Genetic causality between insomnia and specific orthopedic conditions: Insights from a two-sample Mendelian randomization study.

OBJECTIVE

To investigate the genetic causality for the insomnia and common orthopedic diseases, such as rheumatoid arthritis (RA), ankylosing spondylitis (AS), osteoporosis (OP), and gout (GT).

METHODS

The genome-wide association study (GWAS) summary data on insomnia were obtained from a published study, while the GWAS summary data on RA, AS, OP, and GT were sourced from the FinnGen consortium. We utilized the TwoSampleMR package of the R software (version 4.1.2) to conduct a two-sample Mendelian randomization (MR) analysis. Our primary method of analysis was the random-effects inverse variance weighted (IVW) approach. Subsequently, we conducted a series of sensitivity analyses for the MR analysis.

RESULTS

The MR analysis revealed a positive genetic causal relationship between insomnia and RA (P = 0.016, odds ratio [OR] 95 % confidence interval [CI] = 1.112 [1.020-1.212]).
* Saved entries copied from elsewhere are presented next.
(** * asynckeybow: key states, scripted event source, timeline and
      sequence classifier

    A shallow embedding of [asynckeybow/asynckeybow.py].

    Conventions of the embedding.
    - Python values that reach the code under study are drawn from [PyVal]:
      [None], booleans, integers, floats, strings and the built-in class
      objects.  Python integers are unbounded, hence [Z].
    - A Python float is a [pyfloat]: an exact rational, an infinity or NaN.
      Arithmetic on finite floats is carried out exactly in [Q]; binary
      rounding is not modelled.
    - A Python [str] is a [string] whose characters are the code points
      below 256.
    - A raised exception is the [Raise] case of [result]; statements are
      sequenced with stdpp's monadic notation [x ← e; k].
    - [dict] is [gmap]; the [deque] of the listener is a list whose head is
      the left end. *)

From Stdlib Require Import ZArith QArith Qround String Ascii List Lia.
From Stdlib Require Import HexadecimalString.
From stdpp Require Import base option list gmap strings.
From stdpp Require Import sorting.

Open Scope Z_scope.

(** ** Exceptions and results *)

Inductive Exn : Type :=
  | IndexError
  | ValueError
  | TypeError
  | KeyError
  | RecursionError
  | OverflowError
  | KeyStateError
  | LEDInterfaceError.

Inductive result (A : Type) : Type :=
  | Ok (a : A)
  | Raise (e : Exn).

Arguments Ok {A} a.
Arguments Raise {A} e.

#[global] Instance result_ret : MRet result := fun A a => Ok a.
#[global] Instance result_bind : MBind result := fun A B f m =>
  match m with
  | Ok a => f a
  | Raise e => Raise e
  end.

#[global] Instance result_fmap : FMap result := fun A B f m =>
  match m with
  | Ok a => Ok (f a)
  | Raise e => Raise e
  end.

(** ** Python values *)

Inductive pyfloat : Type :=
  | Fin (q : Q)
  | PosInf
  | NegInf
  | NaN.

Inductive PyType : Type :=
  | TObject | TType | TNoneType | TBool | TInt | TFloat | TStr.

Inductive PyVal : Type :=
  | PyNone
  | PyBool (b : bool)
  | PyInt (z : Z)
  | PyFloat (f : pyfloat)
  | PyStr (s : string)
  | PyClass (t : PyType).

Definition PyType_eqb (a b : PyType) : bool :=
  match a, b with
  | TObject, TObject | TType, TType | TNoneType, TNoneType
  | TBool, TBool | TInt, TInt | TFloat, TFloat | TStr, TStr => true
  | _, _ => false
  end.

(** [type(v)]. *)
Definition py_type (v : PyVal) : PyType :=
  match v with
  | PyNone => TNoneType
  | PyBool _ => TBool
  | PyInt _ => TInt
  | PyFloat _ => TFloat
  | PyStr _ => TStr
  | PyClass _ => TType
  end.

(** [issubclass(a, b)] on the built-in classes: every class derives from
    [object], and [bool] derives from [int]. *)
Definition py_issubclass (a b : PyType) : bool :=
  match b with
  | TObject => true
  | TInt => match a with TInt | TBool => true | _ => false end
  | _ => PyType_eqb a b
  end.

(** [isinstance(obj, cls)]: the second argument has to be a class. *)
Definition py_isinstance (obj cls : PyVal) : result bool :=
  match cls with
  | PyClass t => Ok (py_issubclass (py_type obj) t)
  | _ => Raise TypeError
  end.

(** The numeric value of a number ([bool] is a subclass of [int]). *)
Definition py_number (v : PyVal) : option pyfloat :=
  match v with
  | PyBool b => Some (Fin (inject_Z (if b then 1 else 0)))
  | PyInt z => Some (Fin (inject_Z z))
  | PyFloat f => Some f
  | _ => None
  end.

Definition Qltb (a b : Q) : bool := negb (Qle_bool b a).

Definition pyfloat_eqb (a b : pyfloat) : bool :=
  match a, b with
  | Fin p, Fin q => Qeq_bool p q
  | PosInf, PosInf | NegInf, NegInf => true
  | _, _ => false
  end.

Definition pyfloat_ltb (a b : pyfloat) : bool :=
  match a, b with
  | NaN, _ | _, NaN => false
  | Fin p, Fin q => Qltb p q
  | NegInf, (Fin _ | PosInf) => true
  | Fin _, PosInf => true
  | _, _ => false
  end.

(** [a == b]. *)
Definition py_eq (a b : PyVal) : bool :=
  match py_number a, py_number b with
  | Some x, Some y => pyfloat_eqb x y
  | _, _ =>
      match a, b with
      | PyNone, PyNone => true
      | PyStr s, PyStr t => String.eqb s t
      | PyClass s, PyClass t => PyType_eqb s t
      | _, _ => false
      end
  end.

(** [x in seq] for a tuple or list [seq]. *)
Definition py_in (x : PyVal) (seq : list PyVal) : bool :=
  existsb (py_eq x) seq.

(** [a < n] and [a > n] for an integer [n]: ordering is defined between
    numbers only. *)
Definition py_lt_int (a : PyVal) (n : Z) : result bool :=
  match py_number a with
  | Some x => Ok (pyfloat_ltb x (Fin (inject_Z n)))
  | None => Raise TypeError
  end.

Definition py_gt_int (a : PyVal) (n : Z) : result bool :=
  match py_number a with
  | Some x => Ok (pyfloat_ltb (Fin (inject_Z n)) x)
  | None => Raise TypeError
  end.

(** Truth value of an object. *)
Definition py_truthy (v : PyVal) : bool :=
  match v with
  | PyNone => false
  | PyBool b => b
  | PyInt z => negb (z =? 0)
  | PyFloat f => negb (pyfloat_eqb f (Fin 0))
  | PyStr s => negb (String.eqb s "")
  | PyClass _ => true
  end.

(** [int(x)] of a finite float truncates towards zero. *)
Definition Qtrunc (q : Q) : Z := Z.quot (Qnum q) (Zpos (Qden q)).

Definition Q_is_integer (q : Q) : bool := Qeq_bool q (inject_Z (Qfloor q)).

(** ** String formatting and splitting *)

(** [format(z, 'x')]: lowercase hexadecimal digits of [|z|]. *)
Definition hex_digits (z : Z) : string :=
  NilZero.string_of_uint (N.to_hex_uint (Z.abs_N z)).

Fixpoint zero_fill (n : nat) (s : string) : string :=
  match n with
  | O => s
  | S n' => String "0" (zero_fill n' s)
  end.

(** [format(z, '02x')]: sign-aware zero padding to a minimum width of two
    characters. *)
Definition format_02x (z : Z) : string :=
  let digits := hex_digits z in
  if z <? 0
  then String "-" (zero_fill (1 - String.length digits) digits)
  else zero_fill (2 - String.length digits) digits.

(** Characters with [str.isspace()] among the code points below 256. *)
Definition is_space (c : ascii) : bool :=
  let n := nat_of_ascii c in
  ((9 <=? n) && (n <=? 13) || (28 <=? n) && (n <=? 32)
   || (n =? 133) || (n =? 160))%nat.

Definition rev_string (s : string) : string :=
  string_of_list_ascii (rev (list_ascii_of_string s)).

(** [s.split()]: maximal runs of non-whitespace characters.  [cur] holds
    the current run, last character first. *)
Fixpoint split_from (s : string) (cur : string) : list string :=
  match s with
  | EmptyString =>
      match cur with EmptyString => [] | _ => [rev_string cur] end
  | String c rest =>
      if is_space c
      then match cur with
           | EmptyString => split_from rest EmptyString
           | _ => rev_string cur :: split_from rest EmptyString
           end
      else split_from rest (String c cur)
  end.

Definition py_split (s : string) : list string := split_from s EmptyString.

(** ** KeyState *)

Record KeyState : Type := mkKeyState {
  ks_pressed : PyVal;   (* _pressed *)
  ks_r : Z;             (* _r *)
  ks_g : Z;             (* _g *)
  ks_b : Z              (* _b *)
}.

(** [KeyState.__init__] *)
Definition KeyState_init : KeyState :=
  {| ks_pressed := PyBool false; ks_r := 0; ks_g := 0; ks_b := 0 |}.

Module KeyStateOps.

(** Property [pressed]. *)
Definition pressed (self : KeyState) : PyVal := ks_pressed self.

(** Setter of [pressed]. *)
Definition set_pressed (self : KeyState) (var : PyVal) : result KeyState :=
  if negb (py_in var [PyBool true; PyBool false])
  then Raise KeyStateError
  else Ok {| ks_pressed := var; ks_r := ks_r self;
             ks_g := ks_g self; ks_b := ks_b self |}.

Definition r (self : KeyState) : Z := ks_r self.
Definition g (self : KeyState) : Z := ks_g self.
Definition b (self : KeyState) : Z := ks_b self.

(** Property [colourcode]. *)
Definition colourcode (self : KeyState) : string :=
  (format_02x (r self) ++ format_02x (g self) ++ format_02x (b self))%string.

(** [is_lit]: the chained comparison [r == g == b == 0] is
    [r == g and g == b and b == 0]. *)
Definition is_lit (self : KeyState) : bool :=
  if (r self =? g self) && (g self =? b self) && (b self =? 0)
  then false
  else true.

End KeyStateOps.

(** ** LEDCommand *)

Inductive LEDOperation : Type := OFF | ON | BLINK.

Record LEDCommand : Type := mkLEDCommand {
  lc_key_idx : PyVal;        (* _key_idx *)
  lc_op : LEDOperation;      (* _op *)
  lc_r : PyVal;              (* _r *)
  lc_g : PyVal;              (* _g *)
  lc_b : PyVal;              (* _b *)
  lc_blink_count : PyVal     (* _blink_count *)
}.

(** [a or b] evaluates [b] only when [a] is false. *)
Definition py_or (a : result bool) (b : result bool) : result bool :=
  x ← a; if (x : bool) then Ok true else b.

Module LEDCommandOps.

(** [LEDCommand.__init__]: the arguments are stored as they come. *)
Definition init (key_idx : PyVal) (op : LEDOperation) (r g b : PyVal)
    (blink_count : PyVal) : LEDCommand :=
  mkLEDCommand key_idx op r g b blink_count.

Definition r (self : LEDCommand) : PyVal := lc_r self.
Definition g (self : LEDCommand) : PyVal := lc_g self.
Definition b (self : LEDCommand) : PyVal := lc_b self.

(** The condition shared by the three colour setters,
    [not isinstance(int, val) or val < 0 or val > 255], with the
    arguments of [isinstance] in the order of the source. *)
Definition rejects (val : PyVal) : result bool :=
  py_or (negb <$> py_isinstance (PyClass TInt) val)
        (py_or (py_lt_int val 0) (py_gt_int val 255)).

(** The assignments that follow the guard in the setters of [r], [g] and
    [b]: each of them writes [_r]. *)
Definition assign_after_r (self : LEDCommand) (val : PyVal) : LEDCommand :=
  mkLEDCommand (lc_key_idx self) (lc_op self) val (lc_g self) (lc_b self)
               (lc_blink_count self).
Definition assign_after_g (self : LEDCommand) (val : PyVal) : LEDCommand :=
  mkLEDCommand (lc_key_idx self) (lc_op self) val (lc_g self) (lc_b self)
               (lc_blink_count self).
Definition assign_after_b (self : LEDCommand) (val : PyVal) : LEDCommand :=
  mkLEDCommand (lc_key_idx self) (lc_op self) val (lc_g self) (lc_b self)
               (lc_blink_count self).

Definition set_r (self : LEDCommand) (val : PyVal) : result LEDCommand :=
  bad ← rejects val;
  if (bad : bool) then Raise LEDInterfaceError
  else Ok (assign_after_r self val).

Definition set_g (self : LEDCommand) (val : PyVal) : result LEDCommand :=
  bad ← rejects val;
  if (bad : bool) then Raise LEDInterfaceError
  else Ok (assign_after_g self val).

Definition set_b (self : LEDCommand) (val : PyVal) : result LEDCommand :=
  bad ← rejects val;
  if (bad : bool) then Raise LEDInterfaceError
  else Ok (assign_after_b self val).

End LEDCommandOps.

(** ** KeyInterface *)

Inductive Implementation : Type := KEYBOW | SIMULATED | DUMMY.

(** A raw transition [(key_index, state)].  The scripted source produces
    the index as the float it parsed; the hardware source produces the
    integer index of the driver, which embeds as [Fin (inject_Z i)]. *)
Definition keypress : Type := pyfloat * PyVal.

Record KeyInterface : Type := mkKeyInterface {
  ki_impl : Implementation;            (* _impl *)
  ki_state : gmap Z KeyState;          (* _state *)
  ki_last_press : option keypress;     (* _last_press *)
  ki_script : list string;             (* _script *)
  ki_script_position : nat             (* _script_position *)
}.

(** [KeyInterface.__init__] for an implementation whose driver module, if
    it needs one, could be imported. *)
Definition KeyInterface_init (impl : Implementation) : KeyInterface :=
  mkKeyInterface impl ∅ None [] 0.

(** The registry filled by [setup]: [KeyState()] for each [k] in
    [range(keycount)]. *)
Fixpoint fresh_states (keycount : nat) : gmap Z KeyState :=
  match keycount with
  | O => ∅
  | S n => <[Z.of_nat n := KeyState_init]> (fresh_states n)
  end.

(** [setup] for the implementations without a driver: an empty script is
    falsy and leaves [_script] as it is. *)
Definition setup (self : KeyInterface) (keycount : nat)
    (script : list string) : KeyInterface :=
  mkKeyInterface (ki_impl self)
    (fresh_states keycount ∪ ki_state self)
    (ki_last_press self)
    (match script with [] => ki_script self | _ => script end)
    (ki_script_position self).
However, no significant genetic causal relationship was observed between insomnia and AS (P = 0.194, OR 95 % CI = 1.121 [0.944-1.331]), OP (P = 0.788, OR 95 % CI = 1.016 [0.904-1.142]), and GT (P = 0.757, OR 95 % CI = 1.018 [0.912-1.136]). The MR analysis did not exhibit heterogeneity, horizontal pleiotropy, outlier effects, or dependence on a single SNP, and demonstrated normal distribution, which guaranteed the robustness of the results.

CONCLUSION

The results of this study suggest that insomnia may be a significant risk factor for RA, and controlling insomnia may represent a promising strategy for preventing RA. While insomnia was not observed to be associated with AS, OP, and GT at the genetic level, other levels of association cannot be excluded.